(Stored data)
━━━━━━━━━━
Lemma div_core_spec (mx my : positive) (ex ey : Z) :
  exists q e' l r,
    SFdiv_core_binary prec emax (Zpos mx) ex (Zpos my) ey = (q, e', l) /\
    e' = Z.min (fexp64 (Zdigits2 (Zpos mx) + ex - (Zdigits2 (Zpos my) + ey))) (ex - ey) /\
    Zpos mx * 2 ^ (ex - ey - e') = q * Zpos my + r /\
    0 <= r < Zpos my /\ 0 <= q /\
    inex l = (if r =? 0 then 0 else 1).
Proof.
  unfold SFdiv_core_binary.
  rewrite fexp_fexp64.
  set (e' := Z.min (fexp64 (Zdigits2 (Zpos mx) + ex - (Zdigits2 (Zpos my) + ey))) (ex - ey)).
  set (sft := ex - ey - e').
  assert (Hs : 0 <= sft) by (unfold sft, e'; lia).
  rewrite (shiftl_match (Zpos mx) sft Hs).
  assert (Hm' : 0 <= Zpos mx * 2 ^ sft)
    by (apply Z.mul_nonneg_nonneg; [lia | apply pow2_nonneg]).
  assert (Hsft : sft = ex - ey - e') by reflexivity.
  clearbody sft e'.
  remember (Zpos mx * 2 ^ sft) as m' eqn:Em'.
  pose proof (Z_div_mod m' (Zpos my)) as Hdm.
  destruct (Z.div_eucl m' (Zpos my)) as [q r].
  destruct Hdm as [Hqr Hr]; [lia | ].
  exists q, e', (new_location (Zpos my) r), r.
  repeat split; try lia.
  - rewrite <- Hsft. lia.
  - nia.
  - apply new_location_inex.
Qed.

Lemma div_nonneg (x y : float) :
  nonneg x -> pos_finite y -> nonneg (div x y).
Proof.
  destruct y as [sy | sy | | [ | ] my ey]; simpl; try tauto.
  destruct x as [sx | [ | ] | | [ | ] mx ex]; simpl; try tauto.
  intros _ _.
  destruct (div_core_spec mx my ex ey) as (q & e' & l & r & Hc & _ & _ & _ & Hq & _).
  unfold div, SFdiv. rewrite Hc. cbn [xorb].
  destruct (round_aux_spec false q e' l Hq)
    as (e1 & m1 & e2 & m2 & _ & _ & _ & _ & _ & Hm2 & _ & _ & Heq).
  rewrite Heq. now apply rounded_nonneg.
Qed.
━━━━━━━━━━
▶ _Goal of the exercise_: The lines of the data, from the first through the one containing "e' = Z.min (fexp64", are to be transcribed exactly.

▶ _Task output_:
Lemma div_core_spec (mx my : positive) (ex ey : Z) :
  exists q e' l r,
    SFdiv_core_binary prec emax (Zpos mx) ex (Zpos my) ey = (q, e', l) /\
    e' = Z.min (fexp64 (Zdigits2 (Zpos mx) + ex - (Zdigits2 (Zpos my) + ey))) (ex - ey) /\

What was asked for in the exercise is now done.